**Work order:** Exactly as written, restate the material below from its first line through the line containing "Section quorum.", and stop there.

**Dataset extract:**
◇ ◇ ◇ ◇
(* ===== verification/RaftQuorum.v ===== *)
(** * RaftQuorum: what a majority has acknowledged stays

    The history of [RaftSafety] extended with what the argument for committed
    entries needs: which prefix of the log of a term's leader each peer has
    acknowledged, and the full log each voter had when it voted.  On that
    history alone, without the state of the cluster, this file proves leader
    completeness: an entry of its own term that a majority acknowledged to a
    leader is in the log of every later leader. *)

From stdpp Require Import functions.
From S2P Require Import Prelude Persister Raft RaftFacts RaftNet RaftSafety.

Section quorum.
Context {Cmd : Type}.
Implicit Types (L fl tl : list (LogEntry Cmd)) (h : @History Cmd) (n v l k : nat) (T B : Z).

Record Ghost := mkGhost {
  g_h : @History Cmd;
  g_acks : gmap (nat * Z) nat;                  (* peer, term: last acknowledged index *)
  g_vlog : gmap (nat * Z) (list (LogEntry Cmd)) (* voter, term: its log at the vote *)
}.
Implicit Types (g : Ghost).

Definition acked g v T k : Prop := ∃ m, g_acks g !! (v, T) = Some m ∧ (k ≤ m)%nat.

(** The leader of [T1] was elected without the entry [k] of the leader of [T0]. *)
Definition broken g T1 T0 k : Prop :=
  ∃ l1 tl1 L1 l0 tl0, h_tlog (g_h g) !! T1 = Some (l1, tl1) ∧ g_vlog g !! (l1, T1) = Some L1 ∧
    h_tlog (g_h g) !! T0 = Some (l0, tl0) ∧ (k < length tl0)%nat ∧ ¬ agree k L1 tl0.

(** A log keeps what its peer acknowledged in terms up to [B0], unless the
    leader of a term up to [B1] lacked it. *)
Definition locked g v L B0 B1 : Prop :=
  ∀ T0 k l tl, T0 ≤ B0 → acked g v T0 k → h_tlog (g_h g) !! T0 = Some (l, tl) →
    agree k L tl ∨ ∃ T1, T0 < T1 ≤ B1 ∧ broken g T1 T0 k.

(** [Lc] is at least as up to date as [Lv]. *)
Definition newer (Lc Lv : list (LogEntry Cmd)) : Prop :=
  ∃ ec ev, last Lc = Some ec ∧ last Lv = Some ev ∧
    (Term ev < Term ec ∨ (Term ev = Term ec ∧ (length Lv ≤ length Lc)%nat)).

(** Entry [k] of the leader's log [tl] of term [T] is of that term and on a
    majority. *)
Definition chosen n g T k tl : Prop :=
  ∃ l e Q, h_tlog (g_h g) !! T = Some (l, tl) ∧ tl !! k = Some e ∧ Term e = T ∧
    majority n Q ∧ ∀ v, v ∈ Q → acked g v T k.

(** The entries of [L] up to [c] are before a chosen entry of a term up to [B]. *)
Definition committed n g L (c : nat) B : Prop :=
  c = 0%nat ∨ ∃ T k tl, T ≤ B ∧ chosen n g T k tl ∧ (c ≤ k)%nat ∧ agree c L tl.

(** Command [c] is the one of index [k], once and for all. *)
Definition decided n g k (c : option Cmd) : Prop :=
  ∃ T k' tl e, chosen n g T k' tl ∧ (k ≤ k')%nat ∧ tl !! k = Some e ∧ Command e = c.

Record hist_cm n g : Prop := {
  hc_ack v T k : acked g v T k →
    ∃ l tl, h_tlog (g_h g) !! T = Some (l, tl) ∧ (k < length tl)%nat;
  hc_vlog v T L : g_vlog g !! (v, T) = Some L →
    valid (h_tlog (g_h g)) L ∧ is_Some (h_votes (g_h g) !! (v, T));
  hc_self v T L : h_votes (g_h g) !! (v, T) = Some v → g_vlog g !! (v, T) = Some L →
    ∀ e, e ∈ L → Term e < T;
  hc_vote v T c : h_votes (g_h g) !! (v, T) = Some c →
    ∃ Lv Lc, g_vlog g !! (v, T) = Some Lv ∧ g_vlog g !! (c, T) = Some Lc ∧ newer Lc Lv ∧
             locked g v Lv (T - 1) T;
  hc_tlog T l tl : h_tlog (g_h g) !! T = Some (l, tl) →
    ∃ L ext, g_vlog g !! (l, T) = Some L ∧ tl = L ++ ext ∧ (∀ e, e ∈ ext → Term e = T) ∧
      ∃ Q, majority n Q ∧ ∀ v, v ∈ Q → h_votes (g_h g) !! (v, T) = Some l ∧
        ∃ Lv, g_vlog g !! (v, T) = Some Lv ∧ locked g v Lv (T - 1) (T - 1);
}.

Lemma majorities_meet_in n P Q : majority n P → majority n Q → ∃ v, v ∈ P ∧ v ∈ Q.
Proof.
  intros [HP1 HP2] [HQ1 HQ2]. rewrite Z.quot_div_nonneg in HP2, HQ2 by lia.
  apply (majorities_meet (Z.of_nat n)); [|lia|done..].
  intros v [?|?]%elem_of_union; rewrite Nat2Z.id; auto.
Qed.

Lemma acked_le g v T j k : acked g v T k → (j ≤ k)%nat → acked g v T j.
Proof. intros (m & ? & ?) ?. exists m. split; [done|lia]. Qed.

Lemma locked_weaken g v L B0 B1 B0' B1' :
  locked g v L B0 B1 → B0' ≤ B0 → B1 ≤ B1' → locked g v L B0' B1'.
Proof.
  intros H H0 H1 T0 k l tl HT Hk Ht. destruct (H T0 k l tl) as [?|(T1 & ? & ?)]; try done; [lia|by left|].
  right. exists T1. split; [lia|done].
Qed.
◇ ◇ ◇ ◇
**Response to this task:**
(* ===== verification/RaftQuorum.v ===== *)
(** * RaftQuorum: what a majority has acknowledged stays

    The history of [RaftSafety] extended with what the argument for committed
    entries needs: which prefix of the log of a term's leader each peer has
    acknowledged, and the full log each voter had when it voted.  On that
    history alone, without the state of the cluster, this file proves leader
    completeness: an entry of its own term that a majority acknowledged to a
    leader is in the log of every later leader. *)

From stdpp Require Import functions.
From S2P Require Import Prelude Persister Raft RaftFacts RaftNet RaftSafety.

Section quorum.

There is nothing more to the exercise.